**Task directions**
Transcribe exactly, and only, the lines from the one containing "rewrite Qmult_0_l. change" through the last line of the data.

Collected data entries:
==================================================
(** A signal of the technical processor for [coin] at [now]. *)
Definition wellformed (coin : string) (now : Z) (s : Signal.t) : Prop :=
  0 <= Signal.confidence s <= 100
  /\ Signal.coin s = coin
  /\ Signal.timestamp s = now
  /\ Signal.expires_at s = now + 3600
  /\ String.prefix "technical/" (Signal.source s) = true.

End Checks.

(** *** A candle source for the examples of [_fetch_candles] *)

Module Exchange.

(** A loader that serves, from a stored series, the first [limit] candles
    at or after [since] (in milliseconds). *)
Definition serve (store : list Candle.t) (symbol timeframe : string)
    (since : Z) (limit : nat) : result (list Candle.t) :=
  Ok (take limit
        (filter (fun c => since <= Candle.timestamp c * 1000) store)).

End Exchange.

(** * Properties *)

(** ** Python arithmetic *)

Section PyFacts.

Lemma Qlt_bool_iff (a b : Q) : Qlt_bool a b = true <-> (a < b)%Q.
Proof.
  unfold Qlt_bool. rewrite negb_true_iff. split.
  - intros H. apply Qnot_le_lt. intros Hle.
    apply Qle_bool_iff in Hle. congruence.
  - intros H. destruct (Qle_bool b a) eqn:E; [|reflexivity].
    apply Qle_bool_iff in E. exfalso. exact (Qlt_not_le _ _ H E).
Qed.

Lemma Qlt_bool_false (a b : Q) : Qlt_bool a b = false <-> (b <= a)%Q.
Proof.
  unfold Qlt_bool. rewrite negb_false_iff. apply Qle_bool_iff.
Qed.

Lemma int_nonneg (x : Q) : (0 <= x)%Q -> Py.int x = Qfloor x.
Proof.
  intros H. unfold Py.int. apply Qle_bool_iff in H. now rewrite H.
Qed.

Lemma Qfloor_nonneg (x : Q) : (0 <= x)%Q -> 0 <= Qfloor x.
Proof.
  intros H. change 0 with (Qfloor 0). now apply Qfloor_resp_le.
Qed.

Lemma round_nonneg (x : Q) : (0 <= x)%Q -> 0 <= Py.round x.
Proof.
  intros H. pose proof (Qfloor_nonneg x H). unfold Py.round.
  repeat match goal with |- context [if ?b then _ else _] => destruct b end;
    lia.
Qed.

Lemma round_nd_nonneg (x : Q) (n : nat) : (0 <= x)%Q -> (0 <= round_nd x n)%Q.
Proof.
  intros H. unfold round_nd. rewrite Qred_correct.
  assert (Hs : (0 < inject_Z (10 ^ Z.of_nat n))%Q).
  { change 0%Q with (inject_Z 0). rewrite <- Zlt_Qlt.
    apply Z.pow_pos_nonneg; lia. }
  apply Qle_shift_div_l; [exact Hs|].
  rewrite Qmult_0_l. change 0%Q with (inject_Z 0). rewrite <- Zle_Qle.
  apply round_nonneg. apply Qmult_le_0_compat; [exact H|].
  now apply Qlt_le_weak.
Qed.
==================================================
**Task output**
  rewrite Qmult_0_l. change 0%Q with (inject_Z 0). rewrite <- Zle_Qle.
  apply round_nonneg. apply Qmult_le_0_compat; [exact H|].
  now apply Qlt_le_weak.
Qed.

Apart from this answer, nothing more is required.